=== AIM OF THE TASK ===
Look through the data below and extract, unchanged, the lines from the one that contains "underscores and ends" to the one that contains "assert (exists p, FixupPathFromRoot", both included.

=== PROVIDED DATA ===
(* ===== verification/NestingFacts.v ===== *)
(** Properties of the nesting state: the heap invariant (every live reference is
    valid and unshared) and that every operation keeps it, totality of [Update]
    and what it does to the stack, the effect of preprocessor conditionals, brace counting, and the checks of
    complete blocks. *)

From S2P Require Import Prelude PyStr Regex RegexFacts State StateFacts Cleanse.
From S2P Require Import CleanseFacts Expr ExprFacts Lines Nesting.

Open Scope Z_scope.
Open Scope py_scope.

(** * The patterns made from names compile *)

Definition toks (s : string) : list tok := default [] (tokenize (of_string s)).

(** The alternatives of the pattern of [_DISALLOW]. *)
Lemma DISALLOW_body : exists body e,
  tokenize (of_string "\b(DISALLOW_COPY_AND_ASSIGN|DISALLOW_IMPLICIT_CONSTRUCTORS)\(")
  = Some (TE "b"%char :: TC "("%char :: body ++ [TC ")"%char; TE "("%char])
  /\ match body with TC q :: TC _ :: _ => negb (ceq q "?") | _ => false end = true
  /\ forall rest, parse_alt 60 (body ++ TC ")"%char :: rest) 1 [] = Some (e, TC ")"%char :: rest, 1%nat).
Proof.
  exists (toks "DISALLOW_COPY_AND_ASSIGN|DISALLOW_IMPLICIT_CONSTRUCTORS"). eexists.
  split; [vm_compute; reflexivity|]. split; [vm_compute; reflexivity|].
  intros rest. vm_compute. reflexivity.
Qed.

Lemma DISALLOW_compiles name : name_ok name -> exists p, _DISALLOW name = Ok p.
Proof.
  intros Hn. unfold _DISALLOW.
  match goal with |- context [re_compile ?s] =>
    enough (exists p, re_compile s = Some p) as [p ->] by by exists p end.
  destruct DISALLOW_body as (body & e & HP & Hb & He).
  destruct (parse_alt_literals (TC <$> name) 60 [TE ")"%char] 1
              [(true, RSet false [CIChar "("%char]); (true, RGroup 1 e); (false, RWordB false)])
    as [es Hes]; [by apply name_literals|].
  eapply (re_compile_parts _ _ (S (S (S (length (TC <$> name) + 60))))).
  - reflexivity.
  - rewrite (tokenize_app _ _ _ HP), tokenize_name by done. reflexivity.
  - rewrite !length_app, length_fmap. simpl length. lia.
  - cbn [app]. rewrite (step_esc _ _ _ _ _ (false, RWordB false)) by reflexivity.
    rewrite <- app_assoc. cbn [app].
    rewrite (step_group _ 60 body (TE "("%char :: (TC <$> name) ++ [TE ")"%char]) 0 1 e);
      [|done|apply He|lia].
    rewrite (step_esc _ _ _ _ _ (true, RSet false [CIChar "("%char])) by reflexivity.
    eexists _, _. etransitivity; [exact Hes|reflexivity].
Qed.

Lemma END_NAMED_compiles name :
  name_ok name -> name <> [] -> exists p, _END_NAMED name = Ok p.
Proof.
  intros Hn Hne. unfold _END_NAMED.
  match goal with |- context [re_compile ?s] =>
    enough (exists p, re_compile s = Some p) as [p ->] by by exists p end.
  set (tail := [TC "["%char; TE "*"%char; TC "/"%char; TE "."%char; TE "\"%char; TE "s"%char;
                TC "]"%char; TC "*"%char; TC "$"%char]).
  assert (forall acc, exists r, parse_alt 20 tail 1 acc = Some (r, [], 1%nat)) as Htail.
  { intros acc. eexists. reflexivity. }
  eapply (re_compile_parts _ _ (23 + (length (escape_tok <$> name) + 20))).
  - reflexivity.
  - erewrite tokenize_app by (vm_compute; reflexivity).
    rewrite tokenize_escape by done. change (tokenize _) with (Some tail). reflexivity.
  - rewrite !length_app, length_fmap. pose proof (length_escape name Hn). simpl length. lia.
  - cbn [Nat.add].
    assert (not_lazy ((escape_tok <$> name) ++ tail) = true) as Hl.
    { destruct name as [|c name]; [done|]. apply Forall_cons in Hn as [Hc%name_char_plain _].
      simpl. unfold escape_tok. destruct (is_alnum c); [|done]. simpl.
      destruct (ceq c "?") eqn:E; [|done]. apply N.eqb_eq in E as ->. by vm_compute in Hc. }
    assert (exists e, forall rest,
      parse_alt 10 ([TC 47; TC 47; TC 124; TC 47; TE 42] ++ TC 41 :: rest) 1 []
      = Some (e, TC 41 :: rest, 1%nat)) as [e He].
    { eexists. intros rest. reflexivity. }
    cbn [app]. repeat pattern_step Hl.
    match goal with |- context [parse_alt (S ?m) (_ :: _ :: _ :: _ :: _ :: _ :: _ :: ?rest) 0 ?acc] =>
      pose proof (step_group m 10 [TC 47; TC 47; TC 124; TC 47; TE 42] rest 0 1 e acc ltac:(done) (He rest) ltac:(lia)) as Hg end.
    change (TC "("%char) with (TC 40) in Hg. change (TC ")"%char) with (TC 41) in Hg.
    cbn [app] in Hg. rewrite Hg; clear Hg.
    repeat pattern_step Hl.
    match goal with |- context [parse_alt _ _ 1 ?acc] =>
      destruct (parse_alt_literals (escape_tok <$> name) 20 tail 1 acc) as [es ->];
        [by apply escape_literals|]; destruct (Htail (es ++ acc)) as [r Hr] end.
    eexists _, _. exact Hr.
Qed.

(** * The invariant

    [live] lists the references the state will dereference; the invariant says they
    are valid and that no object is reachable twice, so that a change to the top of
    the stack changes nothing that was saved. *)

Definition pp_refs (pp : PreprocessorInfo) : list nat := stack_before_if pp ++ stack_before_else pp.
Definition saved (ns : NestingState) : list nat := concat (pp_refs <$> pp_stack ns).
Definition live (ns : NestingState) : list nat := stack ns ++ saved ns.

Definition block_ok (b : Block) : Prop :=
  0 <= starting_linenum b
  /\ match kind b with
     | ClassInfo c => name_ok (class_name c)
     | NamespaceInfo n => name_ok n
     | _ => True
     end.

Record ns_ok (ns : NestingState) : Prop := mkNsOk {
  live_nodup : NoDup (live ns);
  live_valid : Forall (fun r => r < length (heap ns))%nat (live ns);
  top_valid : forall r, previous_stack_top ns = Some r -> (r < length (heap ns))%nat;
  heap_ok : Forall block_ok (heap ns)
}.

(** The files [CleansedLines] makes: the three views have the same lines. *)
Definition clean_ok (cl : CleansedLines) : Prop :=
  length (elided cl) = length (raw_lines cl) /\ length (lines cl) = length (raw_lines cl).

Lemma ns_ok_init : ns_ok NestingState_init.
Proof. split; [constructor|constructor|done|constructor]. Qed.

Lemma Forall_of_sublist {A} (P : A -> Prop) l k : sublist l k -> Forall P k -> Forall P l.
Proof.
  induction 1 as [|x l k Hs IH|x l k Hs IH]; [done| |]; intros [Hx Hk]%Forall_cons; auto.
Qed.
==
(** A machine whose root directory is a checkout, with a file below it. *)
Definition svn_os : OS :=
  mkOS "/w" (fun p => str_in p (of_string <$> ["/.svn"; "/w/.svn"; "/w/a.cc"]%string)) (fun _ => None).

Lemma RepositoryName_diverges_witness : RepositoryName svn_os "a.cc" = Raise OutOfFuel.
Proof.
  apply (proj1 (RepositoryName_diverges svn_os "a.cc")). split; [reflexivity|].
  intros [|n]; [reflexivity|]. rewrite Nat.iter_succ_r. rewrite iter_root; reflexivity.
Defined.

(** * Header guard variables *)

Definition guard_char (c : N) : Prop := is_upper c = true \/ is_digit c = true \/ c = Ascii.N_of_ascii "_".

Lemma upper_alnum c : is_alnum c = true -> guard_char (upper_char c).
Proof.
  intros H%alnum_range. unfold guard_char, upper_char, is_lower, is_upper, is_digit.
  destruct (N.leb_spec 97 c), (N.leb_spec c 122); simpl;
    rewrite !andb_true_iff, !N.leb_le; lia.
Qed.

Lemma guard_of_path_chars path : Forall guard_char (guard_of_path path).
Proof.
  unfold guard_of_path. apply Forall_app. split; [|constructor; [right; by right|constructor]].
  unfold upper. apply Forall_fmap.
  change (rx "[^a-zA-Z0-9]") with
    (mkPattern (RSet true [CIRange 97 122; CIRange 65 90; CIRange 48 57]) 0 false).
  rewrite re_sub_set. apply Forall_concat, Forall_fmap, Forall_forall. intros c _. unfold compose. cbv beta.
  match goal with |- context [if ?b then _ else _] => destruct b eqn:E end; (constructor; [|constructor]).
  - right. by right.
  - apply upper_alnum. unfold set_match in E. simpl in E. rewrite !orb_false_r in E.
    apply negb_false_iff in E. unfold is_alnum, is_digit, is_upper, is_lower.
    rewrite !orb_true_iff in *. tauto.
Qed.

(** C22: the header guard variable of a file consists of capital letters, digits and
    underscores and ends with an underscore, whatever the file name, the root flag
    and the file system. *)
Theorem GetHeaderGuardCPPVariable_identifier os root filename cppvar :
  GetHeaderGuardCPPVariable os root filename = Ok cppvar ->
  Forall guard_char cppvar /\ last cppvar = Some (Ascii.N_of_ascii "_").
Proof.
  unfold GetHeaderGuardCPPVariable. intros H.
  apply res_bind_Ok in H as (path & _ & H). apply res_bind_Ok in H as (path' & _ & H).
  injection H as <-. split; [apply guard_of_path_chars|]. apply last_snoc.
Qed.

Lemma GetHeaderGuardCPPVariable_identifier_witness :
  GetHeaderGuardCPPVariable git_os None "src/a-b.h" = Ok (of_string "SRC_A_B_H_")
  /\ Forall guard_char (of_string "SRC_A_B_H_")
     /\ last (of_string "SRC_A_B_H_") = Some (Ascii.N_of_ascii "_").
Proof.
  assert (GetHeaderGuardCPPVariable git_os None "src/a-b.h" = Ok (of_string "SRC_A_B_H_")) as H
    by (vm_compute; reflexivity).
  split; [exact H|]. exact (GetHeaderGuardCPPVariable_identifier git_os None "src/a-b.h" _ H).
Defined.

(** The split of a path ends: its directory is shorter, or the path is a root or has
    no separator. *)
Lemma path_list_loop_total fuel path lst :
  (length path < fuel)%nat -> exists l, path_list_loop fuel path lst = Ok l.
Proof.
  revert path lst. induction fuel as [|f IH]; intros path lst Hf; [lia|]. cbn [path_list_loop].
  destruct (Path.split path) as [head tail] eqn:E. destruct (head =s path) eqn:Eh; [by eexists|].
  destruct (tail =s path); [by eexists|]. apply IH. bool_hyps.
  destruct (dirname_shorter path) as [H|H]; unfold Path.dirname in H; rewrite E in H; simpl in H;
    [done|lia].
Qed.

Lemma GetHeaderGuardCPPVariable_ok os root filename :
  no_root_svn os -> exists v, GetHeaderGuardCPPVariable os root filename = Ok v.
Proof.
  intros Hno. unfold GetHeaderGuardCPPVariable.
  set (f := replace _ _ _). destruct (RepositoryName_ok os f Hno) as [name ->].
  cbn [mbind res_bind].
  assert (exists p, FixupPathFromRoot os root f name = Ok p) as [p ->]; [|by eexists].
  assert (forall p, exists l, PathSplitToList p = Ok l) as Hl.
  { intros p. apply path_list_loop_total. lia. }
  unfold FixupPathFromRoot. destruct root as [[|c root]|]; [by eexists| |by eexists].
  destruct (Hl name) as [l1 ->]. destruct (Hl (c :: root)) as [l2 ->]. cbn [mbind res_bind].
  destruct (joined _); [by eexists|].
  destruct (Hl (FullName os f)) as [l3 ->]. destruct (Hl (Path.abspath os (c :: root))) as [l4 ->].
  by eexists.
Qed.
--
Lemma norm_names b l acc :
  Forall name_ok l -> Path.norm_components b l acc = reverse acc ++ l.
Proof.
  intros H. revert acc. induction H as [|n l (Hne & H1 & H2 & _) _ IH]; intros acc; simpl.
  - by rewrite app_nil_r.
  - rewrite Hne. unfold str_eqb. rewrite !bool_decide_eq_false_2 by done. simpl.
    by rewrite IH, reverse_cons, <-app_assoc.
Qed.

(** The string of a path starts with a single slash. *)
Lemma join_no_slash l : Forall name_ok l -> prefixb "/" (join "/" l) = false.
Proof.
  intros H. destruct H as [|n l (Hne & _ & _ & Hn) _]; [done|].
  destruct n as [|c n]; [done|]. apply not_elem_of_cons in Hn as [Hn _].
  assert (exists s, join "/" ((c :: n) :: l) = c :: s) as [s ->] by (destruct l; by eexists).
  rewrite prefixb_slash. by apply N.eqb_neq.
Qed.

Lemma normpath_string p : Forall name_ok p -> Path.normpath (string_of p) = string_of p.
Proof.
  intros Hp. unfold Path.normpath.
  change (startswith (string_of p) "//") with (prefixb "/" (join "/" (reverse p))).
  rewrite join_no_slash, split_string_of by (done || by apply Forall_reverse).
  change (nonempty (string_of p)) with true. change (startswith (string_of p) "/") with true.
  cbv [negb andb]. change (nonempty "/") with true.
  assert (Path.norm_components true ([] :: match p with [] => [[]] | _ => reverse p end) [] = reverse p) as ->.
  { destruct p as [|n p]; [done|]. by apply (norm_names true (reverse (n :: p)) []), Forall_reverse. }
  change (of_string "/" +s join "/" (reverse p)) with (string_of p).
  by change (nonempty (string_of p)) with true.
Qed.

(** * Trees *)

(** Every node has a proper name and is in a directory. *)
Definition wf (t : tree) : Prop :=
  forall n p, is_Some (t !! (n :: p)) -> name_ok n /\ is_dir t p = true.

=== ANSWER BOX ===
    underscores and ends with an underscore, whatever the file name, the root flag
    and the file system. *)
Theorem GetHeaderGuardCPPVariable_identifier os root filename cppvar :
  GetHeaderGuardCPPVariable os root filename = Ok cppvar ->
  Forall guard_char cppvar /\ last cppvar = Some (Ascii.N_of_ascii "_").
Proof.
  unfold GetHeaderGuardCPPVariable. intros H.
  apply res_bind_Ok in H as (path & _ & H). apply res_bind_Ok in H as (path' & _ & H).
  injection H as <-. split; [apply guard_of_path_chars|]. apply last_snoc.
Qed.

Lemma GetHeaderGuardCPPVariable_identifier_witness :
  GetHeaderGuardCPPVariable git_os None "src/a-b.h" = Ok (of_string "SRC_A_B_H_")
  /\ Forall guard_char (of_string "SRC_A_B_H_")
     /\ last (of_string "SRC_A_B_H_") = Some (Ascii.N_of_ascii "_").
Proof.
  assert (GetHeaderGuardCPPVariable git_os None "src/a-b.h" = Ok (of_string "SRC_A_B_H_")) as H
    by (vm_compute; reflexivity).
  split; [exact H|]. exact (GetHeaderGuardCPPVariable_identifier git_os None "src/a-b.h" _ H).
Defined.

(** The split of a path ends: its directory is shorter, or the path is a root or has
    no separator. *)
Lemma path_list_loop_total fuel path lst :
  (length path < fuel)%nat -> exists l, path_list_loop fuel path lst = Ok l.
Proof.
  revert path lst. induction fuel as [|f IH]; intros path lst Hf; [lia|]. cbn [path_list_loop].
  destruct (Path.split path) as [head tail] eqn:E. destruct (head =s path) eqn:Eh; [by eexists|].
  destruct (tail =s path); [by eexists|]. apply IH. bool_hyps.
  destruct (dirname_shorter path) as [H|H]; unfold Path.dirname in H; rewrite E in H; simpl in H;
    [done|lia].
Qed.

Lemma GetHeaderGuardCPPVariable_ok os root filename :
  no_root_svn os -> exists v, GetHeaderGuardCPPVariable os root filename = Ok v.
Proof.
  intros Hno. unfold GetHeaderGuardCPPVariable.
  set (f := replace _ _ _). destruct (RepositoryName_ok os f Hno) as [name ->].
  cbn [mbind res_bind].
  assert (exists p, FixupPathFromRoot os root f name = Ok p) as [p ->]; [|by eexists].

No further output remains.